I recently read this article on moral naturalists the New York Times website, which I was directed to via the Twitter feed of Philosophy Bites, one of my favourite podcasts. For those who don’t want to read it, I’ll sum the key points I want to tackle.
Moral naturalists don’t believe morality is derived from religious revelation or metaphysics, but from natural evolution of behaviour. Jonathan Haidt of the University of Virginia argues that the moral sense is like our sense of taste or smell – a set of basic, evolved sensory perceptions that develops in different cultures into different preferences. Paul Bloom of Yale claims the moral sense can be observed early in life, because he showed children under a year old two videos of someone climbing a hill, one with someone hindering the climber, and one with someone helping: the children preferred the person helping, apparently. They also preferred a video showing the hinderer being punished to one of the hinderer being rewarded.
There are a more points in the article, but you lazy gits who didn’t bother reading it yourselves will have to flounder on with that sparse bit of info.
Now, the argument that morality is a naturally evolved trait is something that I support entirely.

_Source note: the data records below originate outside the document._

(** 255 hosts allowed to run tests, then one more. *)
Definition host (i : nat) : cstr :=
  [ascii_of_nat (97 + i / 16); ascii_of_nat (97 + i mod 16)].
Definition full_node : acl_node :=
  foldl (fun n i => add_rule n (host i) 1) (new_acl_node (str "all") 0 0) (seq 0 255).

Lemma acl_256th_child_hides_rules_witness :
  get_acl_internal full_node (host 7) = 1 /\ permissions full_node = 0 /\
  get_acl_internal (add_acl_internal (S (length (host 255))) full_node (host 255) 1) (host 7)
  = permissions full_node.
Proof.
  split_and!; [vm_compute; reflexivity..|].
  apply (acl_256th_child_hides_rules full_node (host 255) 1 (host 7)); vm_compute; reflexivity.
Defined.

As social beings, we require an imperative to behave in a way that fosters social harmony as much as possible, and a sense of ethics is just such a motivator. Without a tendency towards similar judgements of right or wrong that is somewhat pre-determined by our genetic heritage, we would not be capable of uniting as a group under common principles in order to survive.
But the argument that a moral sense is already present in a child under a year old is ludicrous. Bloom actually believes that his study shows a “rudimentary sense of justice,” as the article puts it. Now, I hope that the article is a misrepresentation of Bloom’s conclusions, but knowing the propensity academics to lose sight of their own bias in studies, I will not make that assumption. So, treating the article as an accurate presentation of the conclusions drawn from the study, does anyone else see something wrong with calling the child’s preference of a helpful person over a hindering one as a sense of justice?
To me, stating that this behaviour is evidence of a ‘sense of justice’ is premature. To employ such a loaded term as ‘justice’ to such observations implies that the children of humanity have some kind of inherent understanding of morality as we structure it – a structure that is not even universal to all cultures. What the children are more accurately displaying is a sense of empathy: they see someone being hurt and they understand how this would feel, so do not like the person doing the hurting. They then see the person who behaved negatively towards the person being punished, and are pleased because they would want someone who was mean to them to be punished accordingly.
The child is not displaying some kind of understanding that a bad act should be punished and a good act rewarded, but simply a preference over how they feel they should be treated if they were in the same situation. This is an evolutionary advancement with clear benefits for a social animal that needs to co-operate with other individuals rather than struggle for primacy as a lone creature.
But the article then goes on to point out that children are clearly not inherently good – that children up to the ages of 5-7 will not share sweets willingly is the example given. This only goes further to illustrate the selfish nature of their behaviour in the previous study! We are not displaying a comprehension of justice because we prefer a helpful person to a hinderer, we are simply exercising our empathy; though certainly empathy is the key to what we refer to as the moral sense, I believe the semantics here are significant. Empathy is a real phenomenon – justice is a construct that we can believe in or not. Implying that a child has a sense of justice is very different from pointing out that they have a sense of empathy from an early age.
It is no doubt that empathy is the primary emotion in play when people come up with moral concepts that they wish to apply as universal laws. It is a simple logic to follow; ‘I wish to be treated well, so if I forbid everyone to treat anyone badly then I will have to be treated well.’ That the translation of these empathy-driven impulses to prefer the co-operative over the selfish into a system of rules that govern a society of whatever size is an evolutionary mechanism to aid in social cohesion seems evident to me: when a group all operates by the same rules, they will work better as a team, and therefore are more likely to survive and pass on their abilities.
What I am essentially bringing up the dear NY Times reporter on, is the idea that a sense of morality is something that is indeed like taste; that is, something that we experience directly. Taste is something that varies from person to person, certainly, but sweet is always sweet, if to different extents, and to different levels of preference. With our moral tastes, good is not always good, because of variations in the sense that is as material as taste – our empathy.
Ok, maybe I’m being a pedant who picked up on a bit of semantics in an article that was otherwise a very positive read, but I think it’s important to realise that we do not need to believe our moral sense is some kind of material, real thing based firmly in genetics in order to make it real. It does not have to be something that has rhyme or reason to it; be that reason biblical revelation, metaphysical or biological imperative. We can be ethical beings simply because we wish to be a society that works well together to combine security and freedom in the best way we can.
Terry Pratchett puts it that we need to learn to believe the little lies, like the tooth fairy & father Christmas, in order to believe the big lies like mercy, justice and truth. Only then can we make them real. I would like to see a world in which at least some people do not feel it necessary to believe in the lies in order to make what they stand for into a reality.